* Data for processing *
Lemma tokens_other c s :
  c ≠ CR → c ≠ LF → tokens (c :: s) = Char c :: tokens s.
Proof.
  intros Hc Hl. cbn [tokens].
  by rewrite (proj2 (N.eqb_neq c CR) Hc), (proj2 (N.eqb_neq c LF) Hl).
Qed.

Lemma tokens_lf s : tokens (LF :: s) = Eol :: tokens s.
Proof. done. Qed.

Lemma tokens_cr_other c s : c ≠ LF → tokens (CR :: c :: s) = Eol :: tokens (c :: s).
Proof.
  intros Hl. cbn [tokens]. replace (CR =? CR) with true by done.
  by rewrite (proj2 (N.eqb_neq c LF) Hl).
Qed.

(** Both replacements together turn every line ending into a newline. *)
Lemma replace_tokens s :
  replace [CR] [LF] (replace CRLF [LF] s) = map render_token (tokens s).
Proof.
  rewrite replace_cr.
  induction s as [|c|c c' s IH1 IH2] using pystr_ind2; [done| |].
  - destruct (N.eqb_spec c CR) as [->|Hc]; [done|].
    rewrite replace_crlf_other by (by apply startswith_crlf_other).
    cbn [map]. rewrite (proj2 (N.eqb_neq c CR) Hc).
    destruct (N.eqb_spec c LF) as [->|Hl]; [done|].
    by rewrite tokens_other.
  - destruct (N.eqb_spec c CR) as [->|Hc].
    + destruct (N.eqb_spec c' LF) as [->|Hc'].
      * rewrite replace_crlf_crlf. cbn [map]. by rewrite IH1.
      * rewrite replace_crlf_other.
        2:{ cbn [startswith CRLF]. replace (LF =? c') with false; [done|].
            symmetry. apply N.eqb_neq. congruence. }
        rewrite tokens_cr_other by done. cbn [map]. by rewrite IH2.
    + rewrite replace_crlf_other by (by apply startswith_crlf_other).
      cbn [map]. rewrite (proj2 (N.eqb_neq c CR) Hc), IH2.
      destruct (N.eqb_spec c LF) as [->|Hl]; [done|].
      by rewrite (tokens_other c).
Qed.

Lemma tokens_crlf s : tokens (CR :: LF :: s) = Eol :: tokens s.
Proof. done. Qed.

Lemma tokens_chars s :
  Forall (λ t, match t with Char c => c ≠ LF | Eol => True end) (tokens s).
Proof.
  induction s as [|c|c c' s IH1 IH2] using pystr_ind2; [constructor| |].
  - destruct (N.eqb_spec c CR) as [->|Hc]; [by repeat constructor|].
    destruct (N.eqb_spec c LF) as [->|Hl]; [by repeat constructor|].
    rewrite tokens_other by done. by repeat constructor.
  - destruct (N.eqb_spec c CR) as [->|Hc].
    + destruct (N.eqb_spec c' LF) as [->|Hc'].
      * rewrite tokens_crlf. by constructor.
      * rewrite tokens_cr_other by done. by constructor.
    + destruct (N.eqb_spec c LF) as [->|Hl].
      * rewrite tokens_lf. by constructor.
      * rewrite tokens_other by done. by constructor.
Qed.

* Assignment *
Take the lines from the top of the data through the one that contains "rewrite replace_cr." and copy them exactly, leaving out every line after it.

* Answer for the task *
Lemma tokens_other c s :
  c ≠ CR → c ≠ LF → tokens (c :: s) = Char c :: tokens s.
Proof.
  intros Hc Hl. cbn [tokens].
  by rewrite (proj2 (N.eqb_neq c CR) Hc), (proj2 (N.eqb_neq c LF) Hl).
Qed.

Lemma tokens_lf s : tokens (LF :: s) = Eol :: tokens s.
Proof. done. Qed.

Lemma tokens_cr_other c s : c ≠ LF → tokens (CR :: c :: s) = Eol :: tokens (c :: s).
Proof.
  intros Hl. cbn [tokens]. replace (CR =? CR) with true by done.
  by rewrite (proj2 (N.eqb_neq c LF) Hl).
Qed.

(** Both replacements together turn every line ending into a newline. *)
Lemma replace_tokens s :
  replace [CR] [LF] (replace CRLF [LF] s) = map render_token (tokens s).
Proof.
  rewrite replace_cr.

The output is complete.